The amount of drugs seized by Cuban officials through June is three times more than what was intercepted over the same period last year, reaching 1.8 tons, Ibarra said.
He told the AP that the surge in seizures was largely because of from cooperation with the US to halt marijuana smuggled through or near Cuba’s territorial waters in the Caribbean.
The Caribbean in general has seen an increase in drug-trafficking activity and seizures in recent years, which appears to be driven by traffickers looking to avoid heightened security in Mexico and along the US border.
When asked about the value of such cooperation and how it could be oriented toward US national-security interests, Florida Sen. Marco Rubio — a driving force behind Trump’s policy revision — outlined the political objectives of the US’s renewed hardline on Havana.
“Our goal with Cuba is pretty straightforward, and that is we want a nation that has the same rights as people virtually everywhere in this hemisphere,” Rubio said during a keynote discussion at an American Enterprise Institute event in Washington, DC.

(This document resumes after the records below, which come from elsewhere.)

(** Without the flag the match stops at the end of the line. *)
Lemma match_sent_from s :
  match_here false re_sent_from s =
    if sent_from_here s
    then Some (14 + length (split_lines (drop 14 s)).1)
    else None.
Proof.
  unfold re_sent_from, sent_from_here. rewrite match_here_lit.
  destruct (startswith s (nl :: str "Sent from my ")); [|done].
  change (length (nl :: str "Sent from my ")) with 14.
  by rewrite match_star_dot_line.
Qed.

Lemma match_blank_lines s :
  match_here false re_blank_lines s =
    if startswith s [nl; nl]
    then Some (2 + newline_run (drop 2 s))
    else None.
Proof.
  unfold re_blank_lines, plus.
  change (lit [nl] ++ [One (Lit nl); Star (Lit nl)])
    with (lit [nl; nl] ++ [Star (Lit nl)]).
  rewrite match_here_lit. destruct (startswith s [nl; nl]); [|done].
  cbn [length]. by rewrite match_star_newline.
Qed.
End Matcher.


(* ===================================================================== *)
(** * The five substitutions of [clean_email_text], one by one *)
(* ===================================================================== *)

Section Substitutions.
Implicit Types (s t w : text) (p : regex) (d : bool).

Lemma re_sub_from_skip d p repl k s :
  re_sub_from d p repl k s = re_sub_from d p repl 0 (drop k s).
Proof.
  revert k. induction s as [|c s IH]; intros k.
  - by rewrite drop_nil.
  - destruct k as [|k]; [done|]. cbn [re_sub_from drop]. apply IH.
Qed.

(** A pattern whose matches run to the end of the text cuts the text at
    its first match. *)
Lemma re_sub_cut d p (here : text → bool) s :
  (∀ u, match_here d p u = if here u then Some (length u) else None) →
  re_sub p [] s d = cut_at here s.
Proof.
  intros Hm. unfold re_sub. induction s as [|c s IH]; [done|].
  cbn [re_sub_from cut_at]. rewrite Hm. destruct (here (c :: s)).
  - cbn [length app]. rewrite re_sub_from_skip, drop_all. done.
  - by rewrite IH.
Qed.

Lemma sub_delimiter s : re_sub re_delimiter [] s true = cut_at delimiter_here s.
Proof. apply re_sub_cut, match_delimiter. Qed.

Lemma sub_best_regards s :
  re_sub re_best_regards [] s true = cut_at best_regards_here s.
Proof. apply re_sub_cut. intros u. apply match_to_end. Qed.

Lemma sub_thanks s : re_sub re_thanks [] s true = cut_at thanks_here s.
Proof. apply re_sub_cut. intros u. apply match_to_end. Qed.

(** The first line of a text and what follows it. *)
Lemma first_line_split s :
  s = (split_lines s).1 ++ drop (length (split_lines s).1) s
  ∧ no_newline (split_lines s).1 = true
  ∧ (drop (length (split_lines s).1) s = []
     ∨ startswith (drop (length (split_lines s).1) s) [nl] = true).
Proof.
  induction s as [|c s IH]; [by auto|]. cbn [split_lines].
  destruct (split_lines s) as [l ls]. cbn [fst] in IH.
  destruct IH as (Hs & Hl & Hr).
  destruct (c =? nl)%N eqn:Hc; cbn [fst length app drop no_newline forallb].
  - apply N.eqb_eq in Hc. subst c. split_and!; try done.
    right. by rewrite startswith_cons, ?startswith_nil, N.eqb_refl.
  - rewrite Hc. cbn [negb andb]. split_and!; try done. by f_equal.
Qed.

Lemma skip_sent_line w s :
  no_newline w = true → skip_sent true (w ++ s) = skip_sent true s.
Proof.
  induction w as [|c w IH]; [done|].
  cbn [no_newline forallb app skip_sent]. intros [Hc Hw]%andb_true_iff.
  rewrite Hc. cbn [andb]. by apply IH.
Qed.

Lemma skip_sent_at_newline s :
  s = [] ∨ startswith s [nl] = true → skip_sent true s = skip_sent false s.
Proof.
  intros [->|Hs]; [done|]. destruct s as [|c s]; [done|].
  rewrite startswith_cons, ?startswith_nil, andb_true_r in Hs.
  cbn [skip_sent]. by rewrite Hs.
Qed.

Lemma sent_from_here_cons s :
  sent_from_here s = true → ∃ r, s = nl :: r.
Proof.
  unfold sent_from_here. destruct s as [|c s]; [done|].
  rewrite startswith_cons. intros [->%N.eqb_eq _]%andb_true_iff. eauto.
Qed.

Lemma sub_sent_from_scan s : re_sub re_sent_from [] s false = skip_sent false s.
Proof.
  unfold re_sub. remember (length s) as n eqn:Hn.
  assert (Hle : length s ≤ n) by lia. clear Hn. revert s Hle.
  induction n as [|n IH]; intros [|c s] Hle; cbn [length] in Hle; try done; [lia|].
  cbn [re_sub_from skip_sent andb]. rewrite match_sent_from.
  destruct (sent_from_here (c :: s)) eqn:Hh.
  - change (14 + length (split_lines (drop 14 (c :: s))).1)
      with (S (13 + length (split_lines (drop 14 (c :: s))).1)).
    cbn [app]. rewrite re_sub_from_skip.
    pose proof (startswith_drop _ _ Hh) as Hs.
    change (length (nl :: str "Sent from my ")) with 14 in Hs.
    change (nl :: str "Sent from my ") with ([nl] ++ str "Sent from my ") in Hs.
    destruct (first_line_split (drop 14 (c :: s))) as (Hl & Hnn & Hrest).
    set (l := (split_lines (drop 14 (c :: s))).1) in *.
    assert (Hs' : s = str "Sent from my " ++ l ++ drop (length l) (drop 14 (c :: s))).
    { rewrite <- Hl. rewrite <- app_assoc in Hs. simpl in Hs. by injection Hs. }
    set (rest := drop (length l) (drop 14 (c :: s))) in *.
    assert (Hd : drop (13 + length l) s = rest).
    { rewrite Hs', app_assoc.
      rewrite drop_app_length'; [done|]. by rewrite length_app. }
    rewrite Hd. rewrite IH.
    + rewrite Hs', app_assoc, skip_sent_line.
      * symmetry. by apply skip_sent_at_newline.
      * unfold no_newline. rewrite forallb_app. by apply andb_true_iff.
    + rewrite <- Hd, length_drop. lia.
  - rewrite IH; [done|lia].
Qed.

(** The scan and the line-by-line description agree. *)
Lemma startswith_first_line s w :
  no_newline w = true → startswith (split_lines s).1 w = startswith s w.
Proof.
  revert s. induction w as [|a w IH]; intros s Hw.
  - by rewrite ?startswith_nil.
  - cbn [no_newline forallb] in Hw. apply andb_true_iff in Hw as [Ha Hw].
    destruct s as [|c s]; [done|]. cbn [split_lines].
    specialize (IH s Hw). destruct (split_lines s) as [l ls]. cbn [fst] in IH.
    destruct (c =? nl)%N eqn:Hc; cbn [fst]; rewrite ?startswith_cons.
    + apply N.eqb_eq in Hc. subst c. cbn [startswith].
      rewrite N.eqb_sym. by destruct (a =? nl)%N.
    + by rewrite IH.
Qed.

Lemma skip_sent_lines s :
  skip_sent false s = drop_sent_lines s
  ∧ skip_sent true s =
      join_lines [] (filter (λ x, startswith x (str "Sent from my ") = false)
                       (split_lines s).2).
Proof.
  unfold drop_sent_lines. induction s as [|c s IH]; [done|].
  cbn [skip_sent split_lines andb].
  pose proof (startswith_first_line s (str "Sent from my ") eq_refl) as Hfl.
  destruct (split_lines s) as [l ls]. cbn [fst snd] in *.
  destruct IH as [IHf IHt]. unfold sent_from_here. rewrite startswith_cons.
  destruct (c =? nl)%N eqn:Hc; cbn [negb andb snd].
  - rewrite <- Hfl. rewrite filter_cons.
    destruct (startswith l (str "Sent from my ")) eqn:Hl.
    + rewrite decide_False by done. by rewrite IHt.
    + rewrite decide_True by done. rewrite IHf.
      apply N.eqb_eq in Hc. subst c. done.
  - by rewrite IHf, IHt.
Qed.

Lemma sub_sent_from s : re_sub re_sent_from [] s false = drop_sent_lines s.
Proof. rewrite sub_sent_from_scan. apply skip_sent_lines. Qed.

(** Runs of newlines. *)
Lemma newline_run_split s :
  s = replicate (newline_run s) nl ++ drop (newline_run s) s
  ∧ startswith (drop (newline_run s) s) [nl] = false.
Proof.
  induction s as [|c s [IH1 IH2]]; [done|]. cbn [newline_run].
  destruct (c =? nl)%N eqn:Hc.
  - apply N.eqb_eq in Hc. subst c. cbn [replicate app drop].
    split; [by f_equal|done].
  - cbn [replicate app drop]. split; [done|].
    by rewrite startswith_cons, Hc.
Qed.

“It will be a process of transition, but we want to ensure that American policy towards Cuba is incentivizing that, as opposed to providing funds for this this status quo to become embedded” and entrenched with “a new generation of leadership,” Rubio added.
Current Cuban President Raul Castro has said he will step down in February 2018, and the man next in line, Miguel Diaz-Canel, has signaled an openness to some reforms.
Rubio also framed the Cuban government’s desire to cooperate on anti-drug efforts as a self-preservation measure.
“I think it behooves the Cuban government, even this repressive one, to cooperate with everyone when it comes to drug trafficking,” the Florida senator said.
“The worst thing that could possibly happen for them is to once again be designated as a nation that cooperates with transnational criminal groups,” he added, “because I believe that it would further isolate them from the region and ultimately from the world.”
The US’s return to its hardline Cuba policy may in fact put it out of step with the region, however.
Prior to Obama’s move to open relations with Havana, the US was the only country in the region that didn’t have diplomatic ties with Cuba. The US and Cuba’s first high-level meeting in 2015 was greeted with unanimous praise from heads of state across the political spectrum in the hemisphere.
Still, Havana said after Trump’s announcement that it was willing to continue “respectful dialogue and cooperation” on some issues, but declared “any strategy aimed at changing the political, economic and social system in Cuba, whether it seeks to achieve it through pressures and impositions, or using more subtle methods, will be doomed to failure.”